[Records for this task — start]
(** [sub] occurs in [s] at the index [i]. *)
Definition occurs_at (sub s : string) (i : nat) : Prop :=
  String.prefix sub (drop i s) = true.

(** The text of [s] before the first occurrence of [sep]; all of [s]
    when [sep] does not occur. *)
Definition before (sep s : string) : string :=
  match find sep s with
  | Some i => take i s
  | None => s
  end.

Lemma drop_empty (n : nat) : drop n "" = "".
Proof. by destruct n. Qed.

Lemma length_drop (n : nat) (s : string) :
  String.length (drop n s) = (String.length s - n)%nat.
Proof.
  revert s. induction n as [|n IH]; intros [|c s]; cbn; done.
Qed.

Lemma prefix_length (sub s : string) :
  String.prefix sub s = true → (String.length sub ≤ String.length s)%nat.
Proof.
  revert s. induction sub as [|a sub IH]; intros [|b s]; cbn; try done.
  - intros _. lia.
  - destruct (Ascii.ascii_dec a b); [|done]. intros H%IH. lia.
Qed.

(** [find] returns the first index at which [sub] occurs. *)
Lemma find_Some (sub s : string) (i : nat) :
  find sub s = Some i ↔
  occurs_at sub s i ∧ ∀ j, (j < i)%nat → ¬ occurs_at sub s j.
Proof.
  unfold occurs_at. revert i. induction s as [|c s IH]; intros i.
  - cbn [find]. destruct (String.prefix sub "") eqn:Hp.
    + split.
      * intros [= <-]. split; [done|]. lia.
      * intros [_ Hfirst]. destruct i; [done|].
        destruct (Hfirst 0%nat); [lia|done].
    + split; [done|]. rewrite drop_empty. intros [? _]. congruence.
  - cbn [find]. destruct (String.prefix sub (String c s)) eqn:Hp.
    + split.
      * intros [= <-]. split; [done|]. lia.
      * intros [_ Hfirst]. destruct i; [done|].
        destruct (Hfirst 0%nat); [lia|done].
    + destruct i as [|i].
      * split; [by destruct (find sub s)|]. cbn [drop]. intros [? _].
        congruence.
      * rewrite fmap_Some. split.
        -- intros (i' & Hi' & [= ->]). apply IH in Hi' as [Hocc Hfirst].
           split; [done|]. intros [|j] Hj; cbn [drop]; [congruence|].
           apply Hfirst. lia.
        -- intros [Hocc Hfirst]. exists i. split; [|done]. apply IH.
           split; [done|]. intros j Hj. apply (Hfirst (S j)). lia.
Qed.

Lemma find_None (sub s : string) :
  find sub s = None ↔ ∀ j, ¬ occurs_at sub s j.
Proof.
  unfold occurs_at. induction s as [|c s IH].
  - cbn [find]. destruct (String.prefix sub "") eqn:Hp.
    + split; [done|]. intros Hno. by destruct (Hno 0%nat).
    + split; [|done]. intros _ j. rewrite drop_empty. congruence.
  - cbn [find]. destruct (String.prefix sub (String c s)) eqn:Hp.
    + split; [done|]. intros Hno. by destruct (Hno 0%nat).
    + rewrite fmap_None, IH. split.
      * intros Hno [|j]; cbn [drop]; [congruence|apply Hno].
      * intros Hno j. apply (Hno (S j)).
Qed.
Lemma asked_spoken env turns : ∀ i,
  (asked env turns i = turns ∧ length (spoken env turns i) = turns)
  ∨ (asked env turns i = S (length (spoken env turns i))
     ∧ reply env (i + asked env turns i) = EmptyString).
Proof.
  induction turns as [|turns IH]; intros i; simpl; [by left |].
  destruct (isEmpty (reply env (i + 1))) eqn:E; simpl.
  - right. by apply isEmpty_true in E.
  - destruct (IH (S i)) as [[-> ->] | [Ha Hr]]; [by left | right].
    split; [by rewrite Ha |].
    by replace (i + S (asked env turns (S i))) with (S i + asked env turns (S i)) by lia.
Qed.

Lemma extractTextFromPdf_text env url w statusText raw :
  fetch_outcome env url = FetchResponds true statusText →
  unpdf_outcome env url = UnpdfText raw →
  extractTextFromPdf env url w = (Returns (trim raw), add_call (CallFetch url) w).
Proof.
  intros Hf Hu. unfold extractTextFromPdf, fetch, unpdf. run.
  rewrite Hf. simpl. by rewrite Hu.
Qed.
[Records for this task — finish]
• Your task: Using the records above, please repeat the line with "apply Hfirst. lia." and every line after it exactly, and give no other text.

• Answer to this exercise:
           apply Hfirst. lia.
        -- intros [Hocc Hfirst]. exists i. split; [|done]. apply IH.
           split; [done|]. intros j Hj. apply (Hfirst (S j)). lia.
Qed.

Lemma find_None (sub s : string) :
  find sub s = None ↔ ∀ j, ¬ occurs_at sub s j.
Proof.
  unfold occurs_at. induction s as [|c s IH].
  - cbn [find]. destruct (String.prefix sub "") eqn:Hp.
    + split; [done|]. intros Hno. by destruct (Hno 0%nat).
    + split; [|done]. intros _ j. rewrite drop_empty. congruence.
  - cbn [find]. destruct (String.prefix sub (String c s)) eqn:Hp.
    + split; [done|]. intros Hno. by destruct (Hno 0%nat).
    + rewrite fmap_None, IH. split.
      * intros Hno [|j]; cbn [drop]; [congruence|apply Hno].
      * intros Hno j. apply (Hno (S j)).
Qed.
Lemma asked_spoken env turns : ∀ i,
  (asked env turns i = turns ∧ length (spoken env turns i) = turns)
  ∨ (asked env turns i = S (length (spoken env turns i))
     ∧ reply env (i + asked env turns i) = EmptyString).
Proof.
  induction turns as [|turns IH]; intros i; simpl; [by left |].
  destruct (isEmpty (reply env (i + 1))) eqn:E; simpl.
  - right. by apply isEmpty_true in E.
  - destruct (IH (S i)) as [[-> ->] | [Ha Hr]]; [by left | right].
    split; [by rewrite Ha |].
    by replace (i + S (asked env turns (S i))) with (S i + asked env turns (S i)) by lia.
Qed.

Lemma extractTextFromPdf_text env url w statusText raw :
  fetch_outcome env url = FetchResponds true statusText →
  unpdf_outcome env url = UnpdfText raw →
  extractTextFromPdf env url w = (Returns (trim raw), add_call (CallFetch url) w).
Proof.
  intros Hf Hu. unfold extractTextFromPdf, fetch, unpdf. run.
  rewrite Hf. simpl. by rewrite Hu.
Qed.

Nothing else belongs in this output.